Please repeat, exactly as written, the line containing "Definition within (lo" and every line after it through the end of the records below.

[Saved entries]

== Segment start ==

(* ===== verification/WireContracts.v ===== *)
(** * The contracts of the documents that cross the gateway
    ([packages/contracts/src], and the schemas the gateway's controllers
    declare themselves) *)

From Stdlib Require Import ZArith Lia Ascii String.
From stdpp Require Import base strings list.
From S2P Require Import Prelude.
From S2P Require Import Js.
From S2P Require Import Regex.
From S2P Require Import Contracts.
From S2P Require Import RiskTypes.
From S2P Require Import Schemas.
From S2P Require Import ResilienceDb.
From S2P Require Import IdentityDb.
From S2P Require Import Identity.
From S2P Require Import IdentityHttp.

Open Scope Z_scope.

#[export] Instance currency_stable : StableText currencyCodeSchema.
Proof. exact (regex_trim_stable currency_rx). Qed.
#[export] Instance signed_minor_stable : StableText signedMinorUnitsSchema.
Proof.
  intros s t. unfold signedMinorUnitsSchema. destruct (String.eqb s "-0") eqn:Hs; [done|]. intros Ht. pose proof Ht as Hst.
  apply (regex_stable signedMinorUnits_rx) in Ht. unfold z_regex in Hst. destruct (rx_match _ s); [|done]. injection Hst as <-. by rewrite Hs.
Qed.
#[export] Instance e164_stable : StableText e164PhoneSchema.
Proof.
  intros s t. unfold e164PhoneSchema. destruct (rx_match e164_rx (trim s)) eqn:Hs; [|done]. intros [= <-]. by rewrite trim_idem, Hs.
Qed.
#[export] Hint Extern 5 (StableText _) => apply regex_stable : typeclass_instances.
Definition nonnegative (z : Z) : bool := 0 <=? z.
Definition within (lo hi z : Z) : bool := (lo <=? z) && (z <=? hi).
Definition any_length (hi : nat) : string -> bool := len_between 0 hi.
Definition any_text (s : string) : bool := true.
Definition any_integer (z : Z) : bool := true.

== Segment end ==

## Exercise output
Definition within (lo hi z : Z) : bool := (lo <=? z) && (z <=? hi).
Definition any_length (hi : nat) : string -> bool := len_between 0 hi.
Definition any_text (s : string) : bool := true.
Definition any_integer (z : Z) : bool := true.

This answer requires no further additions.